Design Criteria To Fabricate Plasmonic Gold Nanomaterials For Surface-Enhanced Raman Scattering (Sers)-Based Biosensing

The discovery of noble metal plasmonic nanoparticles (PNPs) has introduced surface-enhanced Raman scattering (SERS) as a highly sensitive and specific bioanalytical technique with greater potential in point-of-need disease diagnosis. This Tutorial provides an overview of the principles governing a gold PNP-based biosensor design for sensitive and reliable SERS-based detection of disease biomarkers. First, we will highlight the optical transducer properties of PNPs, the principles of SERS, the benefits of SERS detection, and the modes of SERS for biomarker detection. The analytical performance (sensitivity and specificity) and the reliability (accuracy and reproducibility) of a SERS biosensor are mainly dictated by (i) the chemical and optical transducer properties of PNPs, (ii) the functional nano interface, where the interaction(s) between PNPs and target biomolecules take place, and (iii) SERS data acquisition and evaluation metrics. Maintaining a balance between SERS signal enhancement and reproducibility is critical for advancing the field deployment of SERS technologies.

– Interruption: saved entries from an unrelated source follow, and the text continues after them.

(** The byte form of a numeral has no zero byte in front. *)
Lemma b58_body_head ds :
  Forall digit ds → no_lead0 ds →
  let n := val58 ds in
  ∀ b l', (if n =? 0 then [] else int_to_bytes (byte_width n) n) = b :: l' → is_zero b = false.
Proof.
  intros Hds Hz n b l'. destruct (Z.eqb_spec n 0) as [|Hne]; [done|].
  pose proof (val58_bound ds Hds) as [Hn _]. fold n in Hn.
  intros Hl. destruct (is_zero b) eqn:Hb; [|done]. apply is_zero_true in Hb as ->. exfalso.
  assert (Hlen : length l' = pred (byte_width n))
    by (rewrite <-(length_int_to_bytes (byte_width n) n), Hl; done).
  assert (Hw : 8 * Z.of_nat (pred (byte_width n)) <= Z.log2 n < 8 * Z.of_nat (byte_width n)).
  { unfold byte_width. pose proof (Z.log2_nonneg n). Z.div_mod_to_equations. lia. }
  pose proof (Z.log2_spec n ltac:(lia)) as [Hlo Hhi].
  assert (Hfit : n < 256 ^ Z.of_nat (byte_width n)).
  { change 256 with (2 ^ 8). rewrite <-Z.pow_mul_r by lia.
    eapply Z.lt_le_trans; [exact Hhi|]. apply Z.pow_le_mono_r; lia. }
  pose proof (int_from_to_bytes (byte_width n) n ltac:(lia)) as Hv. rewrite Hl in Hv.
  change (Byte.x00 :: l') with (replicate 1 Byte.x00 ++ l') in Hv.
  rewrite int_from_bytes_zeros in Hv. pose proof (int_from_bytes_bound l') as [_ Hub].
  rewrite Hlen, Hv in Hub. change 256 with (2 ^ 8) in Hub. rewrite <-Z.pow_mul_r in Hub by lia.
  assert (2 ^ (8 * Z.of_nat (pred (byte_width n))) <= 2 ^ Z.log2 n) by (apply Z.pow_le_mono_r; lia).
  lia.
Qed.

Lemma b58_body_value ds :
  Forall digit ds → no_lead0 ds →
  let n := val58 ds in
  int_from_bytes (if n =? 0 then [] else int_to_bytes (byte_width n) n) = n.
Proof.
  intros Hds Hz n. destruct (Z.eqb_spec n 0) as [->|Hne]; [done|].
  pose proof (val58_bound ds Hds) as [Hn _]. fold n in Hn.
  apply int_from_to_bytes. split; [done|].
  pose proof (Z.log2_spec n ltac:(lia)) as [_ Hhi]. pose proof (Z.log2_nonneg n).
  change 256 with (2 ^ 8). rewrite <-Z.pow_mul_r by lia.
  eapply Z.lt_le_trans; [exact Hhi|]. apply Z.pow_le_mono_r; [lia|].
  unfold byte_width. Z.div_mod_to_equations. lia.
Qed.

(** The text leaves the alphabet, first at the character the exception names. *)
Definition refused (e : exn) (text : list ascii) : Prop :=
  ∃ l c rest, text = l ++ c :: rest ∧ Forall (λ a, is_Some (_INDEX a)) l ∧ _INDEX c = None ∧
    e = invalid_character (first_char (c :: rest)).

Lemma refused_is_value_error e text : refused e text → is_value_error e = true.
Proof. by intros (?&?&?&_&_&_&->). Qed.
Lemma refused_outside e text : refused e text → ¬ Forall (λ a, is_Some (_INDEX a)) text.
Proof. intros (l&c&rest&->&_&Hc&_) [_ [[? ?] _]%Forall_cons]%Forall_app. congruence. Qed.
Lemma refused_unique e e' text : refused e text → refused e' text → e = e'.
Proof.
  intros (l&c&r&->&Hl&Hc&->) (l'&c'&r'&E&Hl'&Hc'&->).
  enough (c :: r = c' :: r') as -> by done. revert l' E Hl'. induction Hl as [|a l [x Ha] Hl IH]; intros [|a' l'] E Hl'; simplify_list_eq.
  - done.
  - apply Forall_cons in Hl' as [[? ?] _]. congruence.
  - apply Forall_cons in Hl' as [_ ?]. eauto.
Qed.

However, the reproducibility of SERS biosensors is often overlooked in lieu of the assay sensitivity. Consequently, next, we will discuss the systematic optimization strategies for fabricating gold PNPs as SERS substrates and designing their functional interface to design SERS biosensors with sufficient sensitivity, specificity, and reproducibility. We will highlight the choice of PNPs and their integration into biosensing platforms depending on the mode of SERS detection. Last, we will discuss the SERS data acquisition and performance evaluation as an integral part of the SERS biosensors development workflow.